| Your goal |
Write out, from the entries below, exactly the lines that run between the lines holding "as [Hf|[_ Hu]]." and "- intros q [Hq|Hq]%elem_of_app.", inclusive, and stop there.

Stored dataset items:
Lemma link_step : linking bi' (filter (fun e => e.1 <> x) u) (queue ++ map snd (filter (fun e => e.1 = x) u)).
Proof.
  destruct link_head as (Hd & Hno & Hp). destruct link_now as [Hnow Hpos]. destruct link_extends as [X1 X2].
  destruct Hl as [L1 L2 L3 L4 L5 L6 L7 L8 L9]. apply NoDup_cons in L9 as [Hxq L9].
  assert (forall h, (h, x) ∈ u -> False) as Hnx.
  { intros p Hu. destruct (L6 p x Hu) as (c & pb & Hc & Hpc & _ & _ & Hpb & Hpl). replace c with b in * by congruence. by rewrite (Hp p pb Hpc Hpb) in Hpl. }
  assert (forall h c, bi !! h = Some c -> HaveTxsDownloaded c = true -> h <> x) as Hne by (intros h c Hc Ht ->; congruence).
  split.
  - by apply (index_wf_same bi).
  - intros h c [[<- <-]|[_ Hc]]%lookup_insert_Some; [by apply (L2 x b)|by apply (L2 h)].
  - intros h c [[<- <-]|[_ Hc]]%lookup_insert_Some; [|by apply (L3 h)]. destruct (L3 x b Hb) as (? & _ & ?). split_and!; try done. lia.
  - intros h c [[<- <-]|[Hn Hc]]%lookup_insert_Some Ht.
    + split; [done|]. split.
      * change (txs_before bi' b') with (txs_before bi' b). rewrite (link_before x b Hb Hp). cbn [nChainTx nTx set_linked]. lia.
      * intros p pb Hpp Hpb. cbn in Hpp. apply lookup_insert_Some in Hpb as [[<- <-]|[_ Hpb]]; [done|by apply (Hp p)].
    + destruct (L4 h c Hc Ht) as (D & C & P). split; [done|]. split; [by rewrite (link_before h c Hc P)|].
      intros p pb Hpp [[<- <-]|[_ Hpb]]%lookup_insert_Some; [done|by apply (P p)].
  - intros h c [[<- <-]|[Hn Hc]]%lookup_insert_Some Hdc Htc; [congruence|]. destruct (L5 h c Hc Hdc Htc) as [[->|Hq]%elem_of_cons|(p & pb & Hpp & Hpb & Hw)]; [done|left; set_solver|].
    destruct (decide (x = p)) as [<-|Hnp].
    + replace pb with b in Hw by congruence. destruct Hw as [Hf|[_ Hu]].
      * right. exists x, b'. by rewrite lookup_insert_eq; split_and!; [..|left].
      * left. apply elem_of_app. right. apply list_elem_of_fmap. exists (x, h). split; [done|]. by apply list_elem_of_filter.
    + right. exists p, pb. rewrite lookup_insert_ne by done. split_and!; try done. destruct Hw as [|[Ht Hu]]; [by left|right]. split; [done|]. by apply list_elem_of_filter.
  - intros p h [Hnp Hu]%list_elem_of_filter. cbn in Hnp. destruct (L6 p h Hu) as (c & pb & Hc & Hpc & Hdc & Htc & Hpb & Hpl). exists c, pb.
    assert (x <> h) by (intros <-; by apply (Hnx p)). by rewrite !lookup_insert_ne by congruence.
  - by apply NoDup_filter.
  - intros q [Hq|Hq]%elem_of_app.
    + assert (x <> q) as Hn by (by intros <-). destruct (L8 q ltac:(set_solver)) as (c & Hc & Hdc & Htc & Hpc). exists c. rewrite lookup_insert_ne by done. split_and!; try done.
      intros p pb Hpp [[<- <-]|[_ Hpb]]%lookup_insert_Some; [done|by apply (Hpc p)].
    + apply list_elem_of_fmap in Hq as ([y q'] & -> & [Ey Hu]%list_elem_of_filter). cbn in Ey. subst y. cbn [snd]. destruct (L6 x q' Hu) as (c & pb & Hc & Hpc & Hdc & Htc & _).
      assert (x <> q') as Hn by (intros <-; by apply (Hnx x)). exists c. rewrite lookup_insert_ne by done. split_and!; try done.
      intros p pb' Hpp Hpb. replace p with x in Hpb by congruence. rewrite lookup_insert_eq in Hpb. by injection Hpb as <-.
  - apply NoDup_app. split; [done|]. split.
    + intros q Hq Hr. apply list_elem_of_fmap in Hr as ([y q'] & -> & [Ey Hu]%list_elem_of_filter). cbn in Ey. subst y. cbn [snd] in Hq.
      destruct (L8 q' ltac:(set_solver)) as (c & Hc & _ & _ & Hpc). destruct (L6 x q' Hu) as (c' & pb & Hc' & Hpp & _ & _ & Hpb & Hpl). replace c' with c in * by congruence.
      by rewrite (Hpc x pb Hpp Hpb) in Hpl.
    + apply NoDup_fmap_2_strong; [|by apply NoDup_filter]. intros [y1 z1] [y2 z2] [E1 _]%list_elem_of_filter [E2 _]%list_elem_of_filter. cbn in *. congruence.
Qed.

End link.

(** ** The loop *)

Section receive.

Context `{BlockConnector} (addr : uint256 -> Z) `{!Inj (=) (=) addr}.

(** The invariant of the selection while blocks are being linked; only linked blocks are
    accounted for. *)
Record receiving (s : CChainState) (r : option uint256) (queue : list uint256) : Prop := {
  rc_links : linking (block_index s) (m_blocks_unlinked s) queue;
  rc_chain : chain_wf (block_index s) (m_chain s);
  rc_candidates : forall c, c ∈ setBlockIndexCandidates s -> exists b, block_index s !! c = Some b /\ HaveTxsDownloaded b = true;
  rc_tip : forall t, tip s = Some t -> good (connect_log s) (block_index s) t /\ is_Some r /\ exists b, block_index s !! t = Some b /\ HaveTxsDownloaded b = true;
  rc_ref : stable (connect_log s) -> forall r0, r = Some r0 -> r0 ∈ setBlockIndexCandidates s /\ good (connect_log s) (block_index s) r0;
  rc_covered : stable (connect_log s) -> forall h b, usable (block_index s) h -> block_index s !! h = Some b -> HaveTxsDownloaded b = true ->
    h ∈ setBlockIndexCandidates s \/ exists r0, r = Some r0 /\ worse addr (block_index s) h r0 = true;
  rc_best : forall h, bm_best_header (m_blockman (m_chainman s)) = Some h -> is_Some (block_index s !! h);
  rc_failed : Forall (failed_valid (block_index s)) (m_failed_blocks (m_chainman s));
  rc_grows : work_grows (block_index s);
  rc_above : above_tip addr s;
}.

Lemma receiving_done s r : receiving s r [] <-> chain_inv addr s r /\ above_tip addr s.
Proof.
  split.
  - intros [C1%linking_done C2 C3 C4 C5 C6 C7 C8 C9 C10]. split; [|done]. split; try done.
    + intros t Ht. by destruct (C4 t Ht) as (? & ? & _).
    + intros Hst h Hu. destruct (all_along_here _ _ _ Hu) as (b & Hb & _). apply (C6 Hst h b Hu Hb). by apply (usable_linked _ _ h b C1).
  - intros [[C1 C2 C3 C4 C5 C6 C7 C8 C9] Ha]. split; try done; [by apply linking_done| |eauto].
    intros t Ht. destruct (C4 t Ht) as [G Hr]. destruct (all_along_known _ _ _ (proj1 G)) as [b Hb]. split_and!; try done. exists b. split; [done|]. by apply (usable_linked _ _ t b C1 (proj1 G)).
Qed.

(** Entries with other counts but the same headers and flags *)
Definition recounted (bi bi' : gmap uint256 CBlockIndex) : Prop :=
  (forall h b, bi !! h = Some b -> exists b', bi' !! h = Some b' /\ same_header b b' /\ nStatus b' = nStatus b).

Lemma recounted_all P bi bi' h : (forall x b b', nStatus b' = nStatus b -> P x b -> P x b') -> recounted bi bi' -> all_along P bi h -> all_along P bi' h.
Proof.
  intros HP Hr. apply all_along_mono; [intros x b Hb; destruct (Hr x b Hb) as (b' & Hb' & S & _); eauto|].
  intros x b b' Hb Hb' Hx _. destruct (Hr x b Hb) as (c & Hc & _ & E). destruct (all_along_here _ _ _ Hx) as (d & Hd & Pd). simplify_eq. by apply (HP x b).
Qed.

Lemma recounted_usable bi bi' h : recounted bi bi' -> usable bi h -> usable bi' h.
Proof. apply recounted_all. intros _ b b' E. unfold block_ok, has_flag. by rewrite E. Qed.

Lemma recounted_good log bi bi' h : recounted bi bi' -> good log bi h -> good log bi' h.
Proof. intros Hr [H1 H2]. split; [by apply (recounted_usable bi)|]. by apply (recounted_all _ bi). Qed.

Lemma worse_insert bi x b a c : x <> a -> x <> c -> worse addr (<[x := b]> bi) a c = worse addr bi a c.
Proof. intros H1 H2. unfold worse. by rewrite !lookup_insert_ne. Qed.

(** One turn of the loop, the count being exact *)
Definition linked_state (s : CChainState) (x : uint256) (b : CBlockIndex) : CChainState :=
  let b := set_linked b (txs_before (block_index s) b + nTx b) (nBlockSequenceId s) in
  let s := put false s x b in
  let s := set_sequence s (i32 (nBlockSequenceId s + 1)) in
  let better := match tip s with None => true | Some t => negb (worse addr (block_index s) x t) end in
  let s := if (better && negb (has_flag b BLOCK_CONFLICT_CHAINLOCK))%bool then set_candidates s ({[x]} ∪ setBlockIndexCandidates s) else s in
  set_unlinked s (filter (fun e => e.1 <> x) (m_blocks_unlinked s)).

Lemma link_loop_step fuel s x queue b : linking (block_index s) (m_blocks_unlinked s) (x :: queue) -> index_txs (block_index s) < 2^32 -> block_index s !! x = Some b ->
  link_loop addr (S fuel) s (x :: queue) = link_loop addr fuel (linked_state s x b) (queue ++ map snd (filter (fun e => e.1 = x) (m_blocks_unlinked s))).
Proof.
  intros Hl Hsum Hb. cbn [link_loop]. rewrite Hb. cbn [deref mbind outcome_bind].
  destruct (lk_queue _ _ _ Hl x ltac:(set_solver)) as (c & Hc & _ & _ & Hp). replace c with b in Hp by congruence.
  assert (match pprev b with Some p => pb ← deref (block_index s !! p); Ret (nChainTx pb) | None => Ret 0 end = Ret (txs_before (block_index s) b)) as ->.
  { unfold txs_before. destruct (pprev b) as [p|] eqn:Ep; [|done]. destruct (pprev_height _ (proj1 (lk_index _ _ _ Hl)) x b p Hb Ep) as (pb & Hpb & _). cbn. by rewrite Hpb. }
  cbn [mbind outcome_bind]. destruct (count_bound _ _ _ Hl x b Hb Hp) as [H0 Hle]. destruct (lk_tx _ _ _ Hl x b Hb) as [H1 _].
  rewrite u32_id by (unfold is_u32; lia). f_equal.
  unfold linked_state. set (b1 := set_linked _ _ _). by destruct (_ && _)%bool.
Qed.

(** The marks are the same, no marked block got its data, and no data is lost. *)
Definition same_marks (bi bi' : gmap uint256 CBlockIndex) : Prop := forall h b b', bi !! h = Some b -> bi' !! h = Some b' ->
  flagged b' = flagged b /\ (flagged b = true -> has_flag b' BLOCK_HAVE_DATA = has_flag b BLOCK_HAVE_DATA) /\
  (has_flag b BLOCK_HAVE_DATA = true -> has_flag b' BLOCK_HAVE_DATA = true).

* * *

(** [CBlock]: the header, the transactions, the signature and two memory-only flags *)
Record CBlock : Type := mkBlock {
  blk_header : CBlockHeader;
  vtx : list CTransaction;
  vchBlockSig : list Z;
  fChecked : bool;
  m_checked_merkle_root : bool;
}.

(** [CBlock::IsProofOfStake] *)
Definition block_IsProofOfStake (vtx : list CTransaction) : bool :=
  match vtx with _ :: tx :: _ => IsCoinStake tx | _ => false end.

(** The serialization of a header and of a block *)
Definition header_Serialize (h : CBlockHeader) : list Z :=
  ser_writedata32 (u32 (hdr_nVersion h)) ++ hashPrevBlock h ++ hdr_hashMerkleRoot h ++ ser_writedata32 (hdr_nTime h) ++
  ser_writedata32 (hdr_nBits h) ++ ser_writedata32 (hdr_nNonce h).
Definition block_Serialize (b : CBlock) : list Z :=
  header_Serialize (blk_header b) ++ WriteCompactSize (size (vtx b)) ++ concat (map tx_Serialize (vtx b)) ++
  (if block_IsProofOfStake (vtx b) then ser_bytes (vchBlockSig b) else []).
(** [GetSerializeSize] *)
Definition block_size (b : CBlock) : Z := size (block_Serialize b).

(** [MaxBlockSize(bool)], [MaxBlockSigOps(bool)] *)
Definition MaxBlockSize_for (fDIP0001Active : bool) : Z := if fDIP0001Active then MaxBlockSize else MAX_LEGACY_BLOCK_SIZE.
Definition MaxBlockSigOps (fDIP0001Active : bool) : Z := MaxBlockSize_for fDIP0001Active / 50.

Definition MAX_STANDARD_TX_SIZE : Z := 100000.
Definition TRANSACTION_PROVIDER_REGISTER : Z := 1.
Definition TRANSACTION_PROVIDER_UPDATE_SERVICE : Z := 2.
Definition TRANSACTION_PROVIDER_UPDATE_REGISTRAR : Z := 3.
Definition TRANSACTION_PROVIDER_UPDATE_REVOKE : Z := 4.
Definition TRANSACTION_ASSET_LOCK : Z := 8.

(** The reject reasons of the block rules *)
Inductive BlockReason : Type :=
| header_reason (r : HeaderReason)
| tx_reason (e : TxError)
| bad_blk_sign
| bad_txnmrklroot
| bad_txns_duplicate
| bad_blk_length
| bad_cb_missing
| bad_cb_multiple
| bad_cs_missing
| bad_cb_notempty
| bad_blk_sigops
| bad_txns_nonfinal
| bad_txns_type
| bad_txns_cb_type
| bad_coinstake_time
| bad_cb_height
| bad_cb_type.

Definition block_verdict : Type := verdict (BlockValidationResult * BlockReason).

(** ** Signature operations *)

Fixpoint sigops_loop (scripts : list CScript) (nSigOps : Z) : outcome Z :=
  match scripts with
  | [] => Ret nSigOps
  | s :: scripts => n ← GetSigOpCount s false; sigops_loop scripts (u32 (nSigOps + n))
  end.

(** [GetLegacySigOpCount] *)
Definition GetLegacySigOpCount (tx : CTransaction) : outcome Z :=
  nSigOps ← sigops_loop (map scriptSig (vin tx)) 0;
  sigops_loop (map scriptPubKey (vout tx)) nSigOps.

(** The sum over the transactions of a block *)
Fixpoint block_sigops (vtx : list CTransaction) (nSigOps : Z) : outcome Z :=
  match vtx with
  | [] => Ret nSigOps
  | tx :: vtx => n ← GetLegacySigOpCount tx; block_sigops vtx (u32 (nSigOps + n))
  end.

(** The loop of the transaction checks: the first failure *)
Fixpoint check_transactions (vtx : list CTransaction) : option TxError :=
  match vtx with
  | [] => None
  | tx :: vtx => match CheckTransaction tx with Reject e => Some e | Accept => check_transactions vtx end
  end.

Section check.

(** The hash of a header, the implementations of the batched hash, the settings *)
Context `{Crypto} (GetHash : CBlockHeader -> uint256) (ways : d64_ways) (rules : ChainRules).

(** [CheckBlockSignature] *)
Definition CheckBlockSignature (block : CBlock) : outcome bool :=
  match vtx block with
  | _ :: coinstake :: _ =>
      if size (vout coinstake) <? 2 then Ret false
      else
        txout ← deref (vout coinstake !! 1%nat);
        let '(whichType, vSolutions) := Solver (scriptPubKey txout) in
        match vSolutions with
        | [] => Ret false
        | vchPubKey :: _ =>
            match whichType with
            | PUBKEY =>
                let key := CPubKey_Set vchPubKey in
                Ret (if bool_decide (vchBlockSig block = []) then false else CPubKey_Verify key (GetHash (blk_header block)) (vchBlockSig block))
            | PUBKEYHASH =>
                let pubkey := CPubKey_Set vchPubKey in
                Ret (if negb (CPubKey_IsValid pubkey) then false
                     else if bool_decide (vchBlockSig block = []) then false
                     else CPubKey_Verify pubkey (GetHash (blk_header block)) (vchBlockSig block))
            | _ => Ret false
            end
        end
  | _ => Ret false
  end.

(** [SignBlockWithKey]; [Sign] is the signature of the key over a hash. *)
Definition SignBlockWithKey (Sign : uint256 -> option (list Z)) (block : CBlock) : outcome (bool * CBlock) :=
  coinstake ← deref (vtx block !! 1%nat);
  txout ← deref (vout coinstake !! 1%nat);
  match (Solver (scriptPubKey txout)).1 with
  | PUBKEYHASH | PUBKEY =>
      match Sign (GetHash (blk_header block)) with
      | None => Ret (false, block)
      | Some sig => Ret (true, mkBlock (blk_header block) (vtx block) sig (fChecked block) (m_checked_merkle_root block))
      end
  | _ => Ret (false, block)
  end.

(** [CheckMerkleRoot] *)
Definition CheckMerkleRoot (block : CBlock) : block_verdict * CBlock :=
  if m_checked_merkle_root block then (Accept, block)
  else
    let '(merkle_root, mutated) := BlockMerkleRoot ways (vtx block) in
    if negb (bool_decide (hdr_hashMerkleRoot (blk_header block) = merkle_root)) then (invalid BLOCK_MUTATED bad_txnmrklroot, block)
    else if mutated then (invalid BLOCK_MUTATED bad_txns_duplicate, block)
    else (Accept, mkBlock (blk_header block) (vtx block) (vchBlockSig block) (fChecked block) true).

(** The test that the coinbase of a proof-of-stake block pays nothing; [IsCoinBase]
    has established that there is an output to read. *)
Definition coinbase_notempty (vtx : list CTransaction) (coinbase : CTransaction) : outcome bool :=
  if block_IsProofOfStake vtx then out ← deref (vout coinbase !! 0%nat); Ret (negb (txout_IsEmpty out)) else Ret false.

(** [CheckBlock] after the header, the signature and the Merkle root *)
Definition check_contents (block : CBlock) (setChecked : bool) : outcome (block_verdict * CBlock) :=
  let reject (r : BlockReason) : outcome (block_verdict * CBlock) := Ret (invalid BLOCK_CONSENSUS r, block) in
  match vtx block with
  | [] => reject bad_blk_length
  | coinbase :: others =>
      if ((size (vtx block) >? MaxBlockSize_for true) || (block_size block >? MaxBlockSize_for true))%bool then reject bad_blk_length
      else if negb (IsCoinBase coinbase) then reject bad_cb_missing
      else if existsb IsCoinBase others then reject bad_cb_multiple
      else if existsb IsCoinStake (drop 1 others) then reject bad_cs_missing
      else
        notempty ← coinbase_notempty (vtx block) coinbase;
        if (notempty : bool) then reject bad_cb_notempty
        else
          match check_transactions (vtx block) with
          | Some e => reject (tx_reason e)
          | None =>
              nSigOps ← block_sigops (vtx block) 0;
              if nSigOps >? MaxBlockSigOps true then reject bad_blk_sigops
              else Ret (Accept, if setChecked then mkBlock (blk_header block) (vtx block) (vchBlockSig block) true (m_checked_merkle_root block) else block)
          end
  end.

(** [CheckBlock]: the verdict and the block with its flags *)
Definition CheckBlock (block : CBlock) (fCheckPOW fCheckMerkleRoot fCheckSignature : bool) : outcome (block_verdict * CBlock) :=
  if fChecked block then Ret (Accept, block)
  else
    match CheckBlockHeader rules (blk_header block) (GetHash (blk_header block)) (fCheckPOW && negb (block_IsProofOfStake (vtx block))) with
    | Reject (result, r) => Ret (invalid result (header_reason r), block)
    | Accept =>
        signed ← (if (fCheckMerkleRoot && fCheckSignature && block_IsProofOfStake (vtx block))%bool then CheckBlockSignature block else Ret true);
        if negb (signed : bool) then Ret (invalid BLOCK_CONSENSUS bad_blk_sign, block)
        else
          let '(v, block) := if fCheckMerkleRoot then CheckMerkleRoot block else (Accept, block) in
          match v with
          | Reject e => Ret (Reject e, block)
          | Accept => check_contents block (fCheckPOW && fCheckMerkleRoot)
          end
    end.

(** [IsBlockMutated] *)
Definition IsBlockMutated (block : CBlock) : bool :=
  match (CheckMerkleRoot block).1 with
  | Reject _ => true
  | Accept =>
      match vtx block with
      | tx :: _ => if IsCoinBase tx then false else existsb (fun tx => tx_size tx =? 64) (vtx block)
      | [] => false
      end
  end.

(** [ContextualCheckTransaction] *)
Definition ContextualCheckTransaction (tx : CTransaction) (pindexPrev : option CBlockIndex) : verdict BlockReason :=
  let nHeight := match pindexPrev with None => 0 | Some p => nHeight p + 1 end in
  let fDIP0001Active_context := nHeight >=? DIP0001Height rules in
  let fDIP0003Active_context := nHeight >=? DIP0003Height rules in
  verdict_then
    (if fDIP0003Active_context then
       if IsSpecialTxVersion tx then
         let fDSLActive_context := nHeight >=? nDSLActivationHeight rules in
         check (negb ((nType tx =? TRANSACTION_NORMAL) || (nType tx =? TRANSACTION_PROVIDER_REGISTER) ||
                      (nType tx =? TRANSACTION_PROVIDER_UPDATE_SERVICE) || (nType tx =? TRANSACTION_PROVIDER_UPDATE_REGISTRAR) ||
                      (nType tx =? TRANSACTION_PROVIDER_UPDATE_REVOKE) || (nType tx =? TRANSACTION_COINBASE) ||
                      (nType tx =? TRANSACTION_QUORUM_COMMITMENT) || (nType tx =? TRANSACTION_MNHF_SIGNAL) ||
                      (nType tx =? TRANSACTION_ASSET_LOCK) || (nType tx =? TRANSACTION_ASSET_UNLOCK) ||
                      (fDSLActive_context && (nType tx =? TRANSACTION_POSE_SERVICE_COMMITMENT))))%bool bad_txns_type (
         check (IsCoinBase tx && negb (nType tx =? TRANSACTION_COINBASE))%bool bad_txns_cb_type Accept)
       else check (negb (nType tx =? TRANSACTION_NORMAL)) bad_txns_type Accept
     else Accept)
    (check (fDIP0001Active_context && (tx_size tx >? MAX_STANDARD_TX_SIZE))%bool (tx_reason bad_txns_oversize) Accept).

...

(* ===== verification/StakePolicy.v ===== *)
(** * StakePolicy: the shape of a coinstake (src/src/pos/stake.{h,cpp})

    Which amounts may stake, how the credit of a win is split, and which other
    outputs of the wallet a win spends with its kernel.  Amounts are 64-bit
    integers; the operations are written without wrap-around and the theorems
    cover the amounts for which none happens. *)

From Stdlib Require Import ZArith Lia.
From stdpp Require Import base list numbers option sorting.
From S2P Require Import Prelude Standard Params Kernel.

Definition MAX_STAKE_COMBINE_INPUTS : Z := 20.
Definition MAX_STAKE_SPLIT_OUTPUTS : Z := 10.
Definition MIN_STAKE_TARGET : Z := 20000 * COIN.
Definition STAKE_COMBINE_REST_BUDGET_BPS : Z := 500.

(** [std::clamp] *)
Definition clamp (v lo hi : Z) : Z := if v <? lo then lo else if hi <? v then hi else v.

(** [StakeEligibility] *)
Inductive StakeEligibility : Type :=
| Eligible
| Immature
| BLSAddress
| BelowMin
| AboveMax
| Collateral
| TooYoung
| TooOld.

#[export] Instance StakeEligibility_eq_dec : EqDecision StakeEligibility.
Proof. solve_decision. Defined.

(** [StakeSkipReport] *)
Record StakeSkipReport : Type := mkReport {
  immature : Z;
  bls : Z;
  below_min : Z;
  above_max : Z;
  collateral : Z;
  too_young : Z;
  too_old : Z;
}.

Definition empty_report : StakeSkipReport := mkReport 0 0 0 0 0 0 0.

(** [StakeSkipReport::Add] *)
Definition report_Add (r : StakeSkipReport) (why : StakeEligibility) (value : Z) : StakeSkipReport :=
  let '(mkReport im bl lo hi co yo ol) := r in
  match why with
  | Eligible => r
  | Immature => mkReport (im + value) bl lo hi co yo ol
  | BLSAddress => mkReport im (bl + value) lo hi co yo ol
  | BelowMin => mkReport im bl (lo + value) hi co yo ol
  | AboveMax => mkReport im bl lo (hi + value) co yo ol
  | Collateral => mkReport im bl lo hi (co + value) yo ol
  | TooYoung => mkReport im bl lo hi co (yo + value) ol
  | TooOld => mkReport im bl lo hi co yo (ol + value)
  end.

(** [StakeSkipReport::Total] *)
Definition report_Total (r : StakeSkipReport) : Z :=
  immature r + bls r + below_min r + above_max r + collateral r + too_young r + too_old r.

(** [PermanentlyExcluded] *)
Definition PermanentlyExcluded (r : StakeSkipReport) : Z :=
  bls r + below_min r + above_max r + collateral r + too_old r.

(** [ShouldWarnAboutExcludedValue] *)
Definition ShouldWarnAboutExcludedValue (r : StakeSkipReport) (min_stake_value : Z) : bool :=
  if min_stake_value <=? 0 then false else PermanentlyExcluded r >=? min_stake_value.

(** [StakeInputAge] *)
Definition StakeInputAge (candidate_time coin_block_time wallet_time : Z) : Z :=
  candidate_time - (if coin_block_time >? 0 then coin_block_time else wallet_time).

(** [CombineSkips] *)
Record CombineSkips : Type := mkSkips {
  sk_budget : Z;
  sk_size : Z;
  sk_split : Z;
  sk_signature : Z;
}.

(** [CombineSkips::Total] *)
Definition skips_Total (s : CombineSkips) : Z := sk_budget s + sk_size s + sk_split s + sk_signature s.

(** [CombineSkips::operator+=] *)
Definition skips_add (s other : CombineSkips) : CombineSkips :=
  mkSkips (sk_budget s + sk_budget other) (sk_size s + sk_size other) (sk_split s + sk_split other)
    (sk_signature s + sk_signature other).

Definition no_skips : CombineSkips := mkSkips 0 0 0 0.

| Answer to this task |
    + replace pb with b in Hw by congruence. destruct Hw as [Hf|[_ Hu]].
      * right. exists x, b'. by rewrite lookup_insert_eq; split_and!; [..|left].
      * left. apply elem_of_app. right. apply list_elem_of_fmap. exists (x, h). split; [done|]. by apply list_elem_of_filter.
    + right. exists p, pb. rewrite lookup_insert_ne by done. split_and!; try done. destruct Hw as [|[Ht Hu]]; [by left|right]. split; [done|]. by apply list_elem_of_filter.
  - intros p h [Hnp Hu]%list_elem_of_filter. cbn in Hnp. destruct (L6 p h Hu) as (c & pb & Hc & Hpc & Hdc & Htc & Hpb & Hpl). exists c, pb.
    assert (x <> h) by (intros <-; by apply (Hnx p)). by rewrite !lookup_insert_ne by congruence.
  - by apply NoDup_filter.
  - intros q [Hq|Hq]%elem_of_app.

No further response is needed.